- TASK INSTRUCTIONS:
For the entries that follow, restate word for word the line containing "route paths are", the line containing "is satisfiable, [206]", and every line that lies between them.

(Records from a data source)
(* ===== verification/Router.v ===== *)
(** * Router: Express's application router

    Both servers are an Express app: a stack of layers registered by
    [app.use(path, fn)] and [app.get(path, fn)], walked in registration
    order by [router.handle] ([express/lib/router/index.js] of Express 4).
    A layer whose path matches the request's pathname gets the request;
    a mounted middleware sees [req.url] with the mount path trimmed
    ([trim_prefix]) and the URL is restored when it calls [next()].  A
    route answers only its method (a GET route also answers HEAD); an
    OPTIONS request that no layer answers gets the automatic [Allow]
    response; an error skips the remaining (non-error) layers; when the
    stack is exhausted the [finalhandler] package answers 404 (with no
    body for HEAD).  The
    app's [expressInit] layer sets [X-Powered-By: Express] before any
    layer runs.

    Path matching is path-to-regexp 0.1 as Express 4 uses it: case
    insensitive, trailing slash optional, a mount path matching whole
    segments.  Mount paths are [/] or literal paths not ending in [/],
    route paths are literal, which covers both server.js files.  Request
    targets are taken in origin form ([/path?query]); an absolute-form
    target ([http://host/path]), whose path Express's [parseurl] would
    extract before matching, is not modelled. *)
From stdpp Require Import base list gmap strings.
From Stdlib Require Import Ascii String.
From S2P Require Import Prelude Http.
Open Scope string_scope.
(** The range block of [send]: [None] when the [Range] header does not
    match [BYTES_RANGE_REGEXP], otherwise the parsed ranges, or [-2] when
    [isRangeFresh] fails. *)
Definition send_ranges (reqh hs : gmap string string) (size : nat) : option range_result :=
  match reqh !! "range" with
  | Some rg =>
      if bytes_range rg then
        Some (if is_range_fresh http_date reqh hs then range_parser (Z.of_nat size) rg else RangeMalformed)
      else None
  | None => None
  end.

(** [SendStream.prototype.send] for a found file: the headers, then the
    conditional GET ([412] on a failed precondition, [304] when fresh),
    then the range ([416] with [Content-Range: bytes */size] when no part
    is satisfiable, [206] with the slice for exactly one combined range,
    otherwise the whole file), the [Content-Length], and no body for
    HEAD.  [res.statusCode] is 200 until then, so [isCachable] holds. *)
Definition send_found (req : request) (f : file) : send_result :=
  let reqh := req_headers req in
  let hs := file_headers f in
  let len := String.length (f_content f) in
  let ranged :=
    match send_ranges reqh hs len with
    | Some RangeUnsatisfiable =>
        let cr := content_range len None in
        SendFail 416 true (<["content-range" := cr]> hs) {["content-range" := cr]}
    | Some (RangeList [(s, e)]) =>
        SendOk (partial_response req f s e)
    | _ => SendOk (full_response req hs f)
    end in
  if conditional_get reqh then
    if precondition_failure http_date reqh hs then SendFail 412 true hs ∅
    else if fresh http_date reqh hs then SendOk (mk_response 304 (remove_content_headers hs) EmptyString)
    else ranged
  else ranged.

(** serve-static's directory listener: 301 to the original path with a
    slash appended. *)
Definition redirect_response (req : request) : response :=
  let orig := req_original_url req in
  let loc := encode_url (collapse_leading_slashes (pathname orig ++ "/") ++ query_part orig) in
  let doc := html_document "Redirecting"
               ("Redirecting to <a href=" ++ dquote ++ escape_html loc ++ dquote ++ ">"
                ++ escape_html loc ++ "</a>") in
  mk_response 301
    (<["location" := loc]> (<["x-content-type-options" := "nosniff"]>
      (<["content-security-policy" := "default-src 'none'"]>
        (<["content-length" := show_nat (String.length doc)]>
          {["content-type" := "text/html; charset=UTF-8"]}))))
    doc.

(** [send(req, path, { root })] piped to the response. *)
Definition send (req : request) (path : string) : send_result :=
  match percent_decode path with
  | None => SendFail 400 false ∅ ∅
  | Some dec =>
      if has_char (ascii_of_nat 0) dec then SendFail 400 false ∅ ∅ else
      let p := if String.eqb dec EmptyString then EmptyString else posix_normalize_rel ("./" ++ dec) in
      if up_path p then SendFail 403 false ∅ ∅ else
      if dotfile_ignored (split_on "/" p) then SendFail 404 false ∅ ∅ else
      if ends_with_slash path then
        match static_lookup (rel_key p ++ "index.html") with
        | Some (FileEntry f) => send_found req f
        | _ => SendFail 404 false ∅ ∅
        end
      else
        match static_lookup (rel_key p) with
        | Some (FileEntry f) => send_found req f
        | Some DirEntry => SendOk (redirect_response req)
        | None => SendFail 404 false ∅ ∅
        end
  end.

(** The middleware [express.static(root)] returns ([fallthrough: true]). *)
Definition serve_static : middleware := fun req =>
  if negb (bool_decide (req_method req = GET) || bool_decide (req_method req = HEAD)) then Next req
  else
    let path := pathname (req_url req) in
    let path := if String.eqb path "/" && negb (ends_with_slash (pathname (req_original_url req)))
                then EmptyString else path in
    match send req path with
    | SendOk r => Respond r
    | SendFail st after rh eh => if after || negb (st <? 500)%nat then NextError st rh eh else Next req
    end.

(** The handler of [app.get('/')]:
    [res.sendFile(path.join(__dirname, 'public', 'index.html'))]; a
    directory ([EISDIR]) calls [next()], any other error [next(err)]. *)
Definition send_index_file : middleware := fun req =>
  match static_lookup "index.html" with
  | Some (FileEntry f) =>
      match send_found req f with
      | SendOk r => Respond r
      | SendFail st _ rh eh => NextError st rh eh
      end
  | Some DirEntry => Next req
  | None => NextError 404 ∅ ∅
  end.
End Send.

(** ** Ordinary asset paths

    The paths of the spec's "static asset" requests: segments of letters,
    digits, [-], [_] and [.], none empty and none starting with a dot. *)
Definition name_char (c : ascii) : bool :=
  let n := nat_of_ascii c in
  in_range 48 57 n || in_range 65 90 n || in_range 97 122 n
  || (n =? 45)%nat || (n =? 95)%nat || (n =? 46)%nat.

Definition asset_segment (s : string) : bool :=
  match s with
  | String c _ => negb (Ascii.eqb c ".") && str_forall name_char s
  | EmptyString => false
  end.

Definition asset_path (n : string) : bool := forallb asset_segment (split_on "/" n).

(** ** A sample [public/] directory

    [index.html] and [app.js] files and a [css] directory, for the
    witnesses, with the ETags [etag(stat)] computes ([W/"size-mtime"] in
    hexadecimal) and the dates [toUTCString] prints; [Date.parse] is
    given on the two dates the witnesses use.  The second root also has a
    file outside [public/], reachable only through [..]. *)
Definition demo_mtime : string := "Mon, 09 Nov 2026 00:00:00 GMT".

Definition demo_index : file :=
  mk_file "<!doctype html><title>app</title>" "text/html; charset=UTF-8"
    ("W/" ++ dquote ++ "21-1a1bd9ac800" ++ dquote) demo_mtime.

Definition demo_app_js : file :=
  mk_file "main()" "application/javascript; charset=UTF-8"
    ("W/" ++ dquote ++ "6-1a1bd9ac800" ++ dquote) demo_mtime.

Definition demo_date_parse (d : string) : option Z :=
  if String.eqb d demo_mtime then Some 1794182400000%Z
  else if String.eqb d "Sun, 08 Nov 2026 00:00:00 GMT" then Some 1794096000000%Z
  else None.

Definition demo_root : StaticRoot := {|
  static_lookup := fun k =>
    if String.eqb k "index.html" then Some (FileEntry demo_index)
    else if String.eqb k "app.js" then Some (FileEntry demo_app_js)
    else if String.eqb k "css" then Some DirEntry
    else None;
  http_date := demo_date_parse
|}.

Definition demo_root_leaky : StaticRoot := {|
  static_lookup := fun k =>
    if String.eqb k "../server.js" then Some (FileEntry (mk_file "secret" "application/javascript" "W/0" ""))
    else @static_lookup demo_root k;
  http_date := demo_date_parse
|}.

(** ** Lemmas *)

Section StaticFacts.
Context `{StaticRoot}.

(** Errors raised while sending a found file come after the ['file']
    event. *)
Lemma send_found_cases (req : request) (f : file) :
  (exists r, send_found req f = SendOk r) \/
  (exists st rh eh, send_found req f = SendFail st true rh eh).
Proof. unfold send_found. repeat case_match; eauto. Qed.

Lemma js_or_empty (v : option string) : String.eqb (js_or v "") "" = true -> v = None \/ v = Some "".
Proof.
  destruct v as [s|]; simpl; [|by left].
  destruct (String.eqb_spec s "") as [->|Hn]; [by right|]. by intros ?%String.eqb_eq.
Qed.

(** A plain GET or HEAD gets the whole file. *)
Lemma send_found_plain (req : request) (f : file) :
  plain_get req = true -> send_found req f = SendOk (full_response req (file_headers f) f).
Proof.
  unfold plain_get. cbn [forallb]. rewrite !andb_true_r. intros Hp. split_bool.
  unfold send_found, conditional_get, send_ranges. cbn [existsb].
  repeat match goal with
  | H : String.eqb (js_or (_ !! _) "") "" = true |- _ => destruct (js_or_empty _ H) as [-> | ->]; clear H
  end; done.
Qed.

(** For ['/'], [send] looks up [index.html] at the root of [public/]. *)
Lemma send_root (req : request) :
  send req "/" =
    match static_lookup "index.html" with
    | Some (FileEntry f) => send_found req f
    | _ => SendFail 404 false ∅ ∅
    end.
Proof. reflexivity. Qed.

Lemma serve_static_get_head (req : request) :
  req_method req = GET \/ req_method req = HEAD ->
  serve_static req =
    let path := pathname (req_url req) in
    let path := if String.eqb path "/" && negb (ends_with_slash (pathname (req_original_url req)))
                then EmptyString else path in
    match send req path with
    | SendOk r => Respond r
    | SendFail st after rh eh => if after || negb (st <? 500)%nat then NextError st rh eh else Next req
    end.
Proof. unfold serve_static. by intros [-> | ->]. Qed.

Lemma serve_static_other (req : request) :
  req_method req <> GET -> req_method req <> HEAD -> serve_static req = Next req.
Proof. intros H1 H2. unfold serve_static. by repeat case_bool_decide. Qed.

(** Without backslashes, [UP_PATH_REGEXP] sees the [/]-separated segments. *)
Lemma split_seps_on (s : string) : has_char "\" s = false -> split_seps s = split_on "/" s.
Proof.
  induction s as [|a t IH]; simpl; [done|]. intros [Ha Ht]%orb_false_iff.
  rewrite IH, Ha, orb_false_r by done. done.
Qed.

(** Segments that are neither empty, [.] nor [..] pass through
    normalisation unchanged. *)
Lemma norm_segments_assets (segs acc : list string) :
  forallb asset_segment segs = true -> norm_segments segs acc = (rev segs ++ acc)%list.
Proof.
  revert acc. induction segs as [|x segs IH]; intros acc; simpl; [done|].
  intros [Hx Hs]%andb_prop. destruct x as [|c t]; [done|]. simpl in Hx.
  apply andb_prop in Hx as [Hc _]. apply negb_true_iff in Hc.
  assert (E : String.eqb (String c t) "." = false /\ String.eqb (String c t) ".." = false).
  { split; apply String.eqb_neq; intros [= -> _]; by rewrite Ascii.eqb_refl in Hc. }
  destruct E as [E1 E2]. rewrite E1, E2. simpl. rewrite IH by done.
  by rewrite <- app_assoc.
Qed.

- SOLUTION FOR THIS EXERCISE:
    route paths are literal, which covers both server.js files.  Request
    targets are taken in origin form ([/path?query]); an absolute-form
    target ([http://host/path]), whose path Express's [parseurl] would
    extract before matching, is not modelled. *)
From stdpp Require Import base list gmap strings.
From Stdlib Require Import Ascii String.
From S2P Require Import Prelude Http.
Open Scope string_scope.
(** The range block of [send]: [None] when the [Range] header does not
    match [BYTES_RANGE_REGEXP], otherwise the parsed ranges, or [-2] when
    [isRangeFresh] fails. *)
Definition send_ranges (reqh hs : gmap string string) (size : nat) : option range_result :=
  match reqh !! "range" with
  | Some rg =>
      if bytes_range rg then
        Some (if is_range_fresh http_date reqh hs then range_parser (Z.of_nat size) rg else RangeMalformed)
      else None
  | None => None
  end.

(** [SendStream.prototype.send] for a found file: the headers, then the
    conditional GET ([412] on a failed precondition, [304] when fresh),
    then the range ([416] with [Content-Range: bytes */size] when no part
    is satisfiable, [206] with the slice for exactly one combined range,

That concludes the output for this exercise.